Several limitations have to be mentioned when discussing the results of this literature review. First, not every cohort of the included studies was representative for the overall country population. In some cases, the participant recruitment was conducted in specific country regions [43, 44, 48] or among special ethnic [64] or socio-economic groups [38]. In two studies, the participants were not randomly selected [51, 58]. Second, some studies used data that were collected several years ago [20, 33, 42] and thus might not exactly reflect the current epidemiological situation. Third, due to the exclusion criteria (e.g., studies with particular selection criteria, studies that used different definitions, etc.) prevalence data of several other countries could not be taken into account.

Additional limitations include the broad range of ages included in some studies, which combined children and adolescents (who may be physiologically quite different) as well as the lack of sex-specific estimates in some studies.

Conclusions and perspectives for future scientific research

Current epidemiological studies revealed that the prevalence numbers of childhood MetS are high in the US, in the Middle East and in South American countries, with the highest proportion of MetS diagnoses occurring among overweight and obese individuals. The high number of different pediatric MetS definitions creates variations in the prevalence data from different epidemiological surveys and impedes comparison between them. Moreover, the actual reliability of the pediatric MetS diagnosis to predict future health consequences is rather poor. This could partly be explained by puberty-associated changes in hormonal status and body weight.
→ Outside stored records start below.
(* ===== verification/IngressProxy.v ===== *)
(** * IngressProxy: the reverse proxy ([internal/ingress/proxy.go], [metrics.go])

    A request is a handler that goes from phase to phase ([advance]), one access
    to shared state at a time: the route table, the drain manager and the breaker
    of each backend in turn, the balancer, the connection tracker, the breaker
    again, the metrics.  Handlers overlap with each other and with drains, route
    changes and resets, so the properties are about arbitrary interleavings; a
    ghost list of past states says what a handler saw when.  The connection
    tracker is one object shared by the proxy and its drain manager; it is stored
    once, in the drain manager.  The load balancing strategy is used through its
    interface only. *)

From S2P Require Import Prelude GoStrings GoNet GoUrl GracefulCircuit GracefulConn Balancer RouteTable.
#[local] Open Scope Z_scope.

Module IngressProxy.

(** What the proxy reads of a request. *)
Record request := {
  rHost : string;
  rPath : string;
  rRemoteAddr : string;
  rXFF : string;
  rXRealIP : string;
  rXProto : string;
  rTLS : bool }.

Definition lb_request (r : request) : Balancer.request :=
  {| Balancer.RemoteAddr := rRemoteAddr r; Balancer.XForwardedFor := rXFF r |}.

(** src/internal/ingress/proxy.go:251-257 extractHost *)
Definition extractHost (host : string) : string :=
  match GoNet.SplitHostPort host with Some (h, _) => h | None => host end.

(** src/internal/ingress/proxy.go:260-270 clientIP *)
Definition clientIP (r : request) : string :=
  if decide (rXFF r = "") then
    if decide (rXRealIP r = "") then
      match GoNet.SplitHostPort (rRemoteAddr r) with Some (ip, _) => ip | None => "" end
    else rXRealIP r
  else TrimSpace (str (before_first ","%char (bytes (rXFF r)))).

(** src/internal/ingress/proxy.go:273-281 scheme *)
Definition scheme (r : request) : string :=
  if rTLS r then "https"
  else if decide (rXProto r = "") then "http" else rXProto r.

(** What is sent upstream.
    src/internal/ingress/proxy.go:140-158 ReverseProxy.ServeHTTP.Director *)
Record forwarded := {
  fPath : string;
  fXFF : string;
  fXHost : string;
  fXProto : string;
  fXRealIP : string;
  fHost : string }.

(** src/internal/ingress/proxy.go:140-158 ReverseProxy.ServeHTTP.Director *)
Definition director (route : RouteTable.RouteEntry) (r : request) : forwarded :=
  let path :=
    if RouteTable.StripPrefix route && bool_decide (RouteTable.PathPrefix route ≠ "/") then
      let p := TrimPrefix (rPath r) (RouteTable.PathPrefix route) in
      if decide (p = "") then "/" else p
    else rPath r in
  {| fPath := path; fXFF := clientIP r; fXHost := rHost r; fXProto := scheme r;
     fXRealIP := clientIP r; fHost := rHost r |}.

(** src/internal/ingress/metrics.go:12-22 MetricsCollector *)
Record MetricsCollector := {
  totalRequests : Z;
  activeRequests : Z;
  errorCount : Z;
  bytesIn : Z;
  bytesOut : Z;
  latencySum : Z;
  latencyCount : Z;
  requestsByHost : gmap string Z;
  requestsByStatus : gmap string Z }.

(** src/internal/ingress/metrics.go:50-55 NewMetricsCollector *)
Definition NewMetricsCollector : MetricsCollector :=
  {| totalRequests := 0; activeRequests := 0; errorCount := 0; bytesIn := 0; bytesOut := 0;
     latencySum := 0; latencyCount := 0; requestsByHost := ∅; requestsByStatus := ∅ |}.

(** src/internal/ingress/metrics.go:30-37 syncMapCount.Inc *)
Definition Inc (m : gmap string Z) (k : string) : gmap string Z :=
  <[k := i64 (default 0 (m !! k) + 1)]> m.

(** src/internal/ingress/metrics.go:58-72 MetricsCollector.RecordRequest *)
Definition RecordRequest (m : MetricsCollector) (host : string) (status micros bin bout : Z)
  : MetricsCollector :=
  {| totalRequests := i64 (totalRequests m + 1);
     activeRequests := activeRequests m;
     errorCount := if 500 <=? status then i64 (errorCount m + 1) else errorCount m;
     bytesIn := i64 (bytesIn m + bin);
     bytesOut := i64 (bytesOut m + bout);
     latencySum := i64 (latencySum m + micros);
     latencyCount := i64 (latencyCount m + 1);
     requestsByHost := Inc (requestsByHost m) host;
     requestsByStatus := Inc (requestsByStatus m) (itoa status) |}.

Definition add_active (m : MetricsCollector) (d : Z) : MetricsCollector :=
  {| totalRequests := totalRequests m; activeRequests := i64 (activeRequests m + d);
     errorCount := errorCount m; bytesIn := bytesIn m; bytesOut := bytesOut m;
     latencySum := latencySum m; latencyCount := latencyCount m;
     requestsByHost := requestsByHost m; requestsByStatus := requestsByStatus m |}.

(** src/internal/ingress/metrics.go:75-77 MetricsCollector.IncrementActive *)
Definition IncrementActive (m : MetricsCollector) : MetricsCollector := add_active m 1.

(** src/internal/ingress/metrics.go:80-82 MetricsCollector.DecrementActive *)
Definition DecrementActive (m : MetricsCollector) : MetricsCollector := add_active m (-1).

Section proxy.
Context {S : Type} `{Balancer.StrategyLaws S}.

(** src/internal/ingress/proxy.go:19-27 ReverseProxy *)
Record ReverseProxy := {
  router : RouteTable.routesSnapshot;
  metrics : MetricsCollector;
  drainer : GracefulConn.DrainManager;
  circuit : GracefulCircuit.CircuitBreakerManager;
  lb : S }.

Definition tracker (rp : ReverseProxy) : GracefulConn.ConnectionTracker :=
  GracefulConn.tracker (drainer rp).

Definition set_tracker (dm : GracefulConn.DrainManager) (t : GracefulConn.ConnectionTracker)
  : GracefulConn.DrainManager :=
  {| GracefulConn.draining := GracefulConn.draining dm; GracefulConn.tracker := t;
     GracefulConn.next := GracefulConn.next dm; GracefulConn.closed := GracefulConn.closed dm |}.

(** src/internal/ingress/proxy.go:234-248 ReverseProxy.filterHealthyBackends *)
Definition filterHealthyBackends (rp : ReverseProxy) (backends : list string) : list string :=
  filter (λ b, GracefulConn.IsDraining (drainer rp) b = false ∧
               GracefulCircuit.M_IsOpen (circuit rp) b = false) backends.

(** Calls the upstream side makes on the wrapped response writer. *)
Inductive wcall := CWriteHeader (status : Z) | CWrite.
As MetS is on the rise in children and adolescents, and given the disagreement on the diagnosis of MetS in children and youth, cardio-metabolic risk evaluation should rather be based on established risk factors such as nutritional status, hypertension, dyslipidemia, IR, clinical status, and familial predisposition. Future research should take into consideration several aspects:

First, in order to validate the causality between childhood risk factors and adult health consequences, longitudinal studies are required. This will lead to clarification of the underlying pathophysiological mechanisms and facilitate determination of appropriate limit values/ranges [18, 64]. Similarly, the influence of pubertal development on cardio-metabolic parameters needs further investigation [69].

Second, age-, sex-, and ethnicity-specific percentiles for growth, weight, and WC should become available for every population group in each country [71]. This is important as variations in anthropometric and metabolic characteristics between ethnic groups are seen [20, 70, 71]. Specifically, ethnic-specific cutoff points and percentiles are required to define abdominal obesity, dyslipidemia, elevated BP, and impaired glucose metabolism [28, 43, 45]. Using preexisting reference values of other population groups (e.g., Caucasian values for Asian populations) may overestimate or underestimate the actual prevalence of MetS [30, 43].

Last, while there is temptation to suggest one valid, globally accepted definition of MetS for pediatric populations [64], we believe that it is more appropriate to suggest definitions of MetS that are specific to males vs. females, as well as being specific to race/ethnicity or geographic region. Establishment of a global definition of MetS may be too simplistic and will, as this article shows, lead to misinterpretation or underrepresentation of this important cardiovascular risk factor in children and young adolescents.